» What to work on: The entries below contain a line with "sock_call SetNonblocking ≫= λ" and a line with "Fixpoint bind_servers (todo". Quote exactly those two lines and all lines between them.

*** Recorded data ***

(* ===== verification/WebServer.v ===== *)
(** * The HTTP(S) server (src/web/src/server.rs, src/web/src/error.rs)

    [run_web_server]: the TLS files, the listening sockets, and the join of the servers that serve on them. The file
    system, the socket layer and the ends of the servers are given by the environment. *)

From S2P Require Import Prelude Text Net Record Redb WebBase Sockets.

Definition LISTEN_BACKLOG : Z := 1024.

Inductive TlsFile : Type := TlsCert | TlsKey.

(** [Display] for [TlsFile]. *)
Definition tls_file_to_string (f : TlsFile) : rstr :=
  match f with TlsCert => str "certificate" | TlsKey => str "private key" end.

Inductive WebError : Type :=
  | WebIo (source : ErrorKind)
  | WebStore (source : StoreError)
  | WebTls (kind : TlsFile) (path : rstr) (source : ErrorKind)
  | NoListenAddrs
  | WebBind (addr : SocketAddr) (source : ErrorKind).

(** [bind_listener]. *)
Definition bind_listener (addr : SocketAddr) : Sock unit :=
  sock_call (NewSocket (is_sock_ipv6 addr) STREAM) ≫= λ _,
  (if is_sock_ipv6 addr then sock_call (SetOnlyV6 true) else mret tt) ≫= λ _,
  sock_call SetReuseAddress ≫= λ _,
  sock_call SetNonblocking ≫= λ _,
  sock_call (Bind addr) ≫= λ _,
  sock_call (Listen LISTEN_BACKLOG).

(** The loop over the listening addresses, up to the server made from each listener; a server that was started before a failure
    is aborted when the set of servers is dropped. *)
Fixpoint bind_servers (todo bound : list SocketAddr) (env : list (option ErrorKind)) (tr : list SockCall)
    : (WebError + list SocketAddr) * list SockCall :=
  match todo with
  | [] => (inr bound, tr)
  | addr :: todo' =>
      match (bind_listener addr ≫= λ _, sock_call (FromStd STREAM)) env tr with
      | (inr _, env', tr') => bind_servers todo' (bound ++ [addr]) env' tr'
      | (inl source, _, tr') => (inl (WebBind addr source), tr')
      end
  end.

(** How a server ends, as [join_next] tells: returned, failed, or its task panicked. *)
Inductive Joined : Type := JoinedOk | JoinedErr (e : ErrorKind) | JoinedPanic.
#[global] Instance Joined_eq_dec : EqDecision Joined.
Proof. solve_decision. Defined.

(** The join loop, over the ends in the order they come: the first error, and how often the others were told to shut down. *)
Fixpoint join_servers (joined : list Joined) (first_error : option ErrorKind) (shutdowns : Z) : option ErrorKind * Z :=
  match joined with
  | [] => (first_error, shutdowns)
  | JoinedOk :: joined' => join_servers joined' first_error shutdowns
  | JoinedErr e :: joined' =>
      join_servers joined' (match first_error with None => Some e | Some _ => first_error end) (shutdowns + 1)
  | JoinedPanic :: joined' => join_servers joined' first_error (shutdowns + 1)
  end.

Section server.
(** [tokio::fs::read] and [RustlsConfig::from_pem]. *)
Context {RustlsConfig : Type} (read : rstr → ErrorKind + bytes) (from_pem : bytes → bytes → ErrorKind + RustlsConfig).

(** [load_tls]. *)
Definition load_tls (cert key : rstr) : WebError + RustlsConfig :=
  match read cert with
  | inl source => inl (WebTls TlsCert cert source)
  | inr cert_bytes =>
      match read key with
      | inl source => inl (WebTls TlsKey key source)
      | inr key_bytes =>
          match from_pem cert_bytes key_bytes with
          | inl source => inl (WebTls TlsCert cert source)
          | inr config => inr config
          end
      end
  end.

Context `{Semver}.

(** The servers of [run_web_server]: the TLS configuration they use and the addresses they serve. *)
Definition start_servers (cfg : WebConfig) (env : list (option ErrorKind)) : WebError + option RustlsConfig * list SocketAddr :=
  if decide (web_listen cfg = []) then inl NoListenAddrs
  else
    match match web_tls_cert cfg, web_tls_key cfg with
          | Some cert, Some key => match load_tls cert key with inl e => inl e | inr c => inr (Some c) end
          | _, _ => inr None
          end with
    | inl e => inl e
    | inr tls_config =>
        match (bind_servers (web_listen cfg) [] env []).1 with
        | inl e => inl e
        | inr bound => inr (tls_config, bound)
        end
    end.

(** [run_web_server]; [joined] are the ends of the servers it started. *)
Definition run_web_server (cfg : WebConfig) (env : list (option ErrorKind)) (joined : list Joined) : WebError + unit :=
  match start_servers cfg env with
  | inl e => inl e
  | inr _ => match (join_servers joined None 0).1 with Some e => inl (WebIo e) | None => inr tt end
  end.

(** ** Lemmas *)

(** The calls of a listener that was bound. *)
Definition listener_calls (addr : SocketAddr) : list SockCall :=
  [NewSocket (is_sock_ipv6 addr) STREAM] ++ (if is_sock_ipv6 addr then [SetOnlyV6 true] else []) ++
  [SetReuseAddress; SetNonblocking; Bind addr; Listen LISTEN_BACKLOG].

Lemma bind_listener_inr addr env tr a env' tr' : bind_listener addr env tr = (inr a, env', tr') → tr' = tr ++ listener_calls addr.
Proof.
  unfold bind_listener, listener_calls. intros Hb. destruct (is_sock_ipv6 addr); sock_inv; by rewrite <-!app_assoc.
Qed.

Lemma bind_servers_spec todo bound env tr :
  match bind_servers todo bound env tr with
  | (inr bound', tr') => bound' = bound ++ todo ∧ tr' = tr ++ (todo ≫= λ a, listener_calls a ++ [FromStd STREAM])
  | (inl e, _) => ∃ pre addr post source, todo = pre ++ addr :: post ∧ e = WebBind addr source
  end.
Proof.
  revert bound env tr. induction todo as [|addr todo IH]; intros bound env tr; cbn [bind_servers].
  { by rewrite !app_nil_r. }
  destruct ((bind_listener addr ≫= _) env tr) as [[[source|a] env'] tr1] eqn:E.
  { by exists [], addr, todo, source. }
  specialize (IH (bound ++ [addr]) env' tr1). destruct (bind_servers _ _ _ _) as [[e|bound'] tr2].
  - destruct IH as (pre & b & post & source & -> & ->). by exists (addr :: pre), b, post, source.
  - destruct IH as [-> ->]. sock_inv. match goal with Hb : bind_listener _ _ _ = _ |- _ => apply bind_listener_inr in Hb; subst end.
    rewrite bind_cons, <-!app_assoc. done.
Qed.

Lemma join_servers_spec joined first n :
  join_servers joined first n =
  (match first with
   | Some e => Some e
   | None => head (omap (λ j, match j with JoinedErr e => Some e | _ => None end) joined)
   end, n + Z.of_nat (length (filter (λ j, j ≠ JoinedOk) joined))).
Proof.
  revert first n. induction joined as [|j joined IH]; intros first n; cbn [join_servers].
  { destruct first; cbn; f_equal; lia. }
  destruct j as [|e|]; rewrite IH.
  - rewrite filter_cons_False by (intros Hn; by apply Hn). done.
  - rewrite filter_cons_True by done. cbn [length]. f_equal; first [lia|by destruct first].
  - rewrite filter_cons_True by done. cbn [length]. f_equal; first [lia|by destruct first].
Qed.

Lemma first_error_spec joined :
  match head (omap (λ j, match j with JoinedErr e => Some e | _ => None end) joined) with
  | Some e => ∃ pre post, joined = pre ++ JoinedErr e :: post ∧ ∀ e', JoinedErr e' ∉ pre
  | None => ∀ e', JoinedErr e' ∉ joined
  end.
Proof.
  induction joined as [|j joined IH]; cbn; [set_solver|].
  destruct j as [|e|]; cbn.
  2: { exists [], joined. set_solver. }
  all: destruct (head _); [destruct IH as (pre & post & -> & Hp); eexists (_ :: pre), post; split; [done|set_solver]|set_solver].
Qed.

Lemma start_servers_inr cfg env tls bound :
  start_servers cfg env = inr (tls, bound) →
  bound = web_listen cfg ∧ bound ≠ [] ∧
  (bind_servers (web_listen cfg) [] env []).2 = (web_listen cfg ≫= λ a, listener_calls a ++ [FromStd STREAM]) ∧
  (is_Some tls ↔ is_Some (web_tls_cert cfg) ∧ is_Some (web_tls_key cfg)).
Proof.
  unfold start_servers. case_decide as Hne; [done|].
  pose proof (bind_servers_spec (web_listen cfg) [] env []) as Hb.
  destruct (bind_servers _ _ _ _) as [[e|bound'] tr]; cbn [fst].
  { by destruct (web_tls_cert cfg), (web_tls_key cfg); [destruct (load_tls _ _)|..]. }
  destruct Hb as [-> ->]. intros Hs.
  destruct (web_tls_cert cfg) as [cert|], (web_tls_key cfg) as [key|]; [destruct (load_tls cert key); [done|]|..];
    simplify_eq; (split_and!; [done..|]); rewrite ?is_Some_alt; naive_solver.
Qed.

Lemma start_servers_inl cfg env e :
  start_servers cfg env = inl e →
  match e with
  | NoListenAddrs => web_listen cfg = []
  | WebTls kind path source =>
      ∃ cert key, web_tls_cert cfg = Some cert ∧ web_tls_key cfg = Some key ∧
      match kind with
      | TlsKey => path = key ∧ read key = inl source
      | TlsCert => path = cert ∧ (read cert = inl source ∨ ∃ c k, read cert = inr c ∧ read key = inr k ∧ from_pem c k = inl source)
      end
  | WebBind addr _ => addr ∈ web_listen cfg
  | _ => False
  end.
Proof.
  unfold start_servers. case_decide as Hne; [by intros; simplify_eq|].
  pose proof (bind_servers_spec (web_listen cfg) [] env []) as Hb.
  destruct (bind_servers _ _ _ _) as [[e'|bound'] tr]; cbn [fst].
  - destruct Hb as (pre & addr & post & source & Hl & ->).
    assert (addr ∈ web_listen cfg) by (rewrite Hl; set_solver).
    destruct (web_tls_cert cfg) as [cert|], (web_tls_key cfg) as [key|]; unfold load_tls;
      [destruct (read cert) eqn:?; [|destruct (read key) eqn:?; [|destruct (from_pem _ _) eqn:?]]|..];
      intros; simplify_eq; naive_solver.
  - destruct (web_tls_cert cfg) as [cert|], (web_tls_key cfg) as [key|]; unfold load_tls;
      [destruct (read cert) eqn:?; [|destruct (read key) eqn:?; [|destruct (from_pem _ _) eqn:?]]|..];
      intros; simplify_eq; naive_solver.
Qed.

(** ** Claims *)

End server.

***

» Task output:
  sock_call SetNonblocking ≫= λ _,
  sock_call (Bind addr) ≫= λ _,
  sock_call (Listen LISTEN_BACKLOG).

(** The loop over the listening addresses, up to the server made from each listener; a server that was started before a failure
    is aborted when the set of servers is dropped. *)
Fixpoint bind_servers (todo bound : list SocketAddr) (env : list (option ErrorKind)) (tr : list SockCall)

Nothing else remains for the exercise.